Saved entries
◆ ◆ ◆ ◆ ◆
(* ===== verification/Execution.v ===== *)
(** * Executing a claimed job

    Models [AckService::call] and [renew_loop] of
    src/crates/event-sorcery/src/job_backend.rs: a claimed job runs under a timeout
    while a second task renews its lease at every tick; when it has finished, the
    outcome is acknowledged unless the renewals found the lease lost.

    The ticks before the job finishes are a list: what the rest of the system did to
    the world since the previous tick, and the clock at the tick.  Ticks that fall
    into the acknowledgement are part of [send].

    [kept_claim] is the exclusion guarantee of a running job: while every claim attempt
    comes within the lease, nothing the rest of the system does ends its claim. *)

From S2P Require Import Prelude Json Sqlite EventTable Lifecycle Job Engine EngineProps.
From S2P Require Import ViewRepository JobQueue JobQueueProps Repository JobHistory Dispatch Worker.

(** ** The call *)

Record RenewTick : Type := mkTick {
  tick_env : World -> World;
  tick_now : Z;
}.

(** How the service's call ends: the lease was lost, the command could not be built
    (the panic of an instant outside the calendar), or the outcome was sent. *)
Inductive CallResult : Type :=
| CallLeaseLost
| CallPanicked
| CallAcked (verdict : option SettlementVerdict).

Section call.
Context `{SerdeJson, Chrono, Ulid, SqliteJson}.
Context (max_delta : Z) (config : JobWorkerConfig) (ctx : JobContext).

(** The rest of the world goes on after the renewal task has ended. *)
Definition run_ticks (ticks : list RenewTick) (w : World) : World :=
  fold_left (fun w tick => tick_env tick w) ticks w.

(** Whether the lease was found lost, and the world when the job finishes.  A panic of
    the clock arithmetic ends the renewal task only. *)
Fixpoint renew_loop (ticks : list RenewTick) (w : World) : bool * World :=
  match ticks with
  | [] => (false, w)
  | tick :: ticks =>
      let w := tick_env tick w in
      match instant_after (tick_now tick) (lease_delta max_delta (lease_duration config)) with
      | None => (false, run_ticks ticks w)
      | Some new_lease =>
          match renew_job (ulid_to_string (ctx_job_id ctx)) (ctx_claim_seq ctx) new_lease w with
          | (Ok LeaseLost, w) => (true, run_ticks ticks w)
          | (Ok LeaseHeld, w) | (Err _, w) => renew_loop ticks w
          end
      end
  end.

(** The result of [timeout(execution_timeout, run)]: [None] when it elapsed. *)
Definition execution_result {E A} (finished : option (result (TaskError E) (JobOutcome A))) :
    result (TaskError E) (JobOutcome A) :=
  match finished with
  | Some r => r
  | None => Err TaskOther
  end.

(** [now] is the clock when the outcome is acknowledged; [fuel] bounds the resends. *)
Definition call {E A} (error_chain : TaskError E -> string) (send : JobCommand -> M SendErr ()) (fuel : nat)
    (ticks : list RenewTick) (finished : option (result (TaskError E) (JobOutcome A))) (now : Z) (w : World) :
    result (TaskError E) (JobOutcome A) * CallResult * World :=
  let '(lost, w) := renew_loop ticks w in
  let result := execution_result finished in
  let plan := ack_plan error_chain result in
  if lost then (result, CallLeaseLost, w)
  else
    match ack max_delta config now ctx send fuel plan with
    | None => (result, CallPanicked, w)
    | Some send_loop => let '(verdict, w) := send_loop w in (result, CallAcked verdict, w)
    end.
End call.

(** ** Keeping a claim *)

Section kept.
Context `{SerdeJsonLaws, ChronoLaws, Ulid, SqliteJson, !SqliteJsonLaws}.
Context (job_id : string).

(** The job is claimed under [claim_id], by the last event of its log. *)
Definition claimed_under (claim_id : string) (es : list JobEvent) : Prop :=
  exists k p holder r a c, replay Uninitialized es = Live (Claimed k p holder claim_id r a c).

(** The lease stored for the job covers the instant. *)
Definition leased_at (db : Db) (now_ms : Z) : Prop :=
  exists row lease, view_table JOB_QUEUE db !! job_id = Some row /\ view_lease_until row = Some lease /\
    (now_ms <= lease)%Z.

(** What others may do around a running job: anything, as long as claims are attempted
    within the lease and nobody else settles with the claim's own id. *)
Definition permitted (claim_id : string) (action : JobAction) (db : Db) : Prop :=
  match action with
  | ActClaim now_ms => leased_at db now_ms
  | ActSettle command => command_claim_id command <> claim_id
  | _ => True
  end.

Definition permitted_step (claim_id : string) (c c' : list JobEvent * Db) : Prop :=
  exists action, permitted claim_id action c.2 /\ job_act job_id action c c'.

(** One permitted step neither extends the log nor moves the row off the claim. *)
Lemma permitted_keeps claim_id c c' :
  history_inv job_id c -> claimed_under claim_id c.1 -> permitted_step claim_id c c' ->
  c'.1 = c.1 /\ history_inv job_id c'.
Proof.
  intros Hinv Hcl (action & Hperm & Hact).
  destruct (history_step job_id c c' (ex_intro _ action Hact) Hinv) as [Hinv' _]. split; [|done].
  destruct Hinv as [Hwf Hinv]. destruct Hcl as (k & p & holder & r0 & a & cl & Hr).
  destruct Hact as
    [es request w r w' Hid Hst Hop|es worker now lease mx fresh w r w' Hm Hop|es seq nl w r w' Hop
    |es n command su m w r w' events pending Hcmd Hsu Hn Hm Hh Hop|es n e w r w' He Hop|es db db' Hwf' Hs Hv];
    cbn [fst snd] in *; try done.
  - destruct r as [[]|e]; [|done]. exfalso.
    pose proof (wp_world _ w _ (wp_enqueue_job true (job_event_of request)
      (view_payload (job_row_of request)) (w_db w))) as Hw. rewrite Hop in Hw. destruct Hw as [Hi _].
    destruct (enqueue_step job_id es request (w_db w)) as [-> _]; done.
  - destruct Hperm as (row & le & Hrow & Hle & Hnow).
    pose proof (plan_skips_leased _ _ _ _ _ _ _ _ _ _ _ _ worker now lease mx fresh Hinv Hr Hrow Hle Hnow) as Hskip.
    pose proof (wp_world _ w _ (wp_claim_job true job_id
      (fun read => plan_claim job_id read worker now lease mx fresh) (w_db w))) as Hw.
    rewrite Hop in Hw. cbn [fst] in Hw. rewrite Hskip in Hw.
    destruct r as [[won| | |]|e]; cbn [log_after_claim]; naive_solver.
  - pose proof (wp_world _ w _ (wp_settle true _ _ _ _ _ _ _ Hinv Hcmd Hsu Hn Hm)) as Hw. rewrite Hop in Hw. simpl in Hw.
    destruct r as [[]|e]; [|done]. destruct Hw as [[Hnil _]|(s & e & request & -> & Hrs & Hheld & _)].
    + rewrite Hnil in Hh. injection Hh as <- <-. by rewrite app_nil_r.
    + rewrite Hr in Hrs. injection Hrs as <-. injection Hheld as Hheld. by rewrite Hheld in Hperm.
Qed.

Lemma permitted_history claim_id c c' :
  rtc (permitted_step claim_id) c c' -> history_inv job_id c -> claimed_under claim_id c.1 ->
  c'.1 = c.1 /\ history_inv job_id c'.
Proof.
  induction 1 as [c|c1 c2 c3 Hs _ IH]; intros Hinv Hcl; [done|].
  destruct (permitted_keeps _ _ _ Hinv Hcl Hs) as [Heq Hinv2]. rewrite <-Heq in Hcl.
  destruct (IH Hinv2 Hcl) as [-> ?]. by split.
Qed.

(** A renewal of the job's own claim is never told that the lease is lost. *)
Lemma renewal_not_lost claim_id es w new_lease :
  history_inv job_id (es, w_db w) -> claimed_under claim_id es ->
  let '(r, w') := renew_job job_id (Z.of_nat (length es)) new_lease w in
  r <> Ok LeaseLost /\ history_inv job_id (es, w_db w').
Proof.
  intros Hinv (k & p & holder & r0 & a & cl & Hr).
  destruct (renew_job job_id (Z.of_nat (length es)) new_lease w) as [r w'] eqn:Hop.
  destruct (history_step job_id (es, w_db w) (es, w_db w')) as [Hinv' _];
    [by eexists; eapply step_renew|done|]. split; [|done]. intros ->.
  destruct Hinv as [_ Hinv]. cbn [fst snd] in *.
  destruct (row_at_claim _ _ _ _ _ _ _ _ _ _ Hinv Hr) as (row & Hrow & Hver & Hpay & _).
  assert (state_storable (Claimed k p holder claim_id r0 a cl)) as Hs by (eapply replay_storable; [apply Hinv|exact Hr]).
  assert (update_lease new_lease job_id (Z.of_nat (length es)) (w_db w) =
    (1, set_view JOB_QUEUE job_id (mkViewRow (view_version row) (view_payload row) (Some new_lease)) (w_db w))) as Hu.
  { unfold update_lease. rewrite Hrow, Hver, Z.eqb_refl. cbn [andb].
    rewrite bool_decide_eq_true_2; [done|]. rewrite Hpay. exact (proj1 (job_columns_of _ Hs)). }
  revert Hop. unfold renew_job, mbind, M_bind, lift_err, statement. rewrite Hu.
  by destruct (w_faults w) as [|[e|] fs].
Qed.

(** The rest of the system does only permitted things up to every tick, in the worlds
    the renewal loop leaves; [renewing] while the renewal task is alive. *)
Fixpoint permitted_ticks (max_delta : Z) (config : JobWorkerConfig) (ctx : JobContext) (claim_id : string)
    (es : list JobEvent) (renewing : bool) (ticks : list RenewTick) (w : World) : Prop :=
  match ticks with
  | [] => True
  | tick :: ticks =>
      let after := tick_env tick w in
      (exists es', rtc (permitted_step claim_id) (es, w_db w) (es', w_db after)) /\
      match instant_after (tick_now tick) (lease_delta max_delta (lease_duration config)), renewing with
      | Some new_lease, true =>
          permitted_ticks max_delta config ctx claim_id es true ticks
            (renew_job (ulid_to_string (ctx_job_id ctx)) (ctx_claim_seq ctx) new_lease after).2
      | _, _ => permitted_ticks max_delta config ctx claim_id es false ticks after
      end
  end.

Lemma run_ticks_keeps max_delta config ctx claim_id es ticks w :
  permitted_ticks max_delta config ctx claim_id es false ticks w ->
  history_inv job_id (es, w_db w) -> claimed_under claim_id es -> history_inv job_id (es, w_db (run_ticks ticks w)).
Proof.
  intros Ht Hinv Hcl. revert w Ht Hinv. induction ticks as [|tick ticks IH]; intros w Ht Hinv; [done|]. simpl in *.
  destruct Ht as [[es' Hsteps] Ht]. apply permitted_history in Hsteps as [Heq Hinv1]; [|done..].
  cbn [fst] in Heq. subst es'. apply IH; [by destruct (instant_after _ _)|done].
Qed.

(** The renewal loop leaves the claim in place. *)
Lemma renew_loop_keeps max_delta config ctx claim_id es ticks w :
  ulid_to_string (ctx_job_id ctx) = job_id -> ctx_claim_seq ctx = Z.of_nat (length es) ->
  permitted_ticks max_delta config ctx claim_id es true ticks w ->
  history_inv job_id (es, w_db w) -> claimed_under claim_id es ->
  let '(lost, w') := renew_loop max_delta config ctx ticks w in lost = false /\ history_inv job_id (es, w_db w').
Proof.
  intros Hid Hseq Ht Hinv Hcl. revert w Ht Hinv. induction ticks as [|tick ticks IH]; intros w Ht Hinv; [done|].
  simpl in *. destruct Ht as [[es' Hsteps] Ht]. apply permitted_history in Hsteps as [Heq Hinv1]; [|done..].
  cbn [fst] in Heq. subst es'. destruct (instant_after _ _) as [new_lease|].
  - rewrite Hid, Hseq in *. pose proof (renewal_not_lost claim_id es (tick_env tick w) new_lease Hinv1 Hcl) as Hren.
    destruct (renew_job _ _ _ _) as [[[]|e] w']; cbn [snd] in Ht; [by apply IH, Hren|by destruct Hren|by apply IH, Hren].
  - split; [done|]. by eapply run_ticks_keeps.
Qed.

(** C25: a job that renews in time is executed by its claimant alone.  Let the rest of
    the system do anything between the ticks of the renewal loop (enqueues, polls,
    claims by any worker within the stored lease, renewals and settlements under other
    claims, projections, unrelated writes, driver failures anywhere): the renewal loop
    never finds the lease lost, the job's log when it finishes is the one it started
    with, ending in its own claim, and [AckService::call] sends the acknowledgement. *)
Theorem kept_claim max_delta config ctx claim_id es ticks w {E A} error_chain send fuel
    (finished : option (result (TaskError E) (JobOutcome A))) now :
  ulid_to_string (ctx_job_id ctx) = job_id -> ctx_claim_seq ctx = Z.of_nat (length es) ->
  history_inv job_id (es, w_db w) -> claimed_under claim_id es ->
  permitted_ticks max_delta config ctx claim_id es true ticks w ->
  let '(lost, w') := renew_loop max_delta config ctx ticks w in
  lost = false /\ history_inv job_id (es, w_db w') /\
  (call max_delta config ctx error_chain send fuel ticks finished now w).1.2 =
    match ack max_delta config now ctx send fuel (ack_plan error_chain (execution_result finished)) with
    | None => CallPanicked
    | Some send_loop => CallAcked (send_loop w').1
    end.
Proof.
  intros Hid Hseq Hinv Hcl Hticks.
  pose proof (renew_loop_keeps max_delta config ctx claim_id es ticks w Hid Hseq Hticks Hinv Hcl) as Hloop.
  unfold call. destruct (renew_loop _ _ _ _ _) as [lost w']. destruct Hloop as [-> Hinv']. split_and!; try done.
  destruct (ack _ _ _ _ _ _ _) as [send_loop|]; [|done]. by destruct (send_loop w').
Qed.
End kept.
◆ ◆ ◆ ◆ ◆
WHAT THE TASK REQUIRES:
Report each line of the entries where the word "Hheld" occurs.

SOLUTION TO THIS TASK:
    destruct r as [[]|e]; [|done]. destruct Hw as [[Hnil _]|(s & e & request & -> & Hrs & Hheld & _)].
    + rewrite Hr in Hrs. injection Hrs as <-. injection Hheld as Hheld. by rewrite Hheld in Hperm.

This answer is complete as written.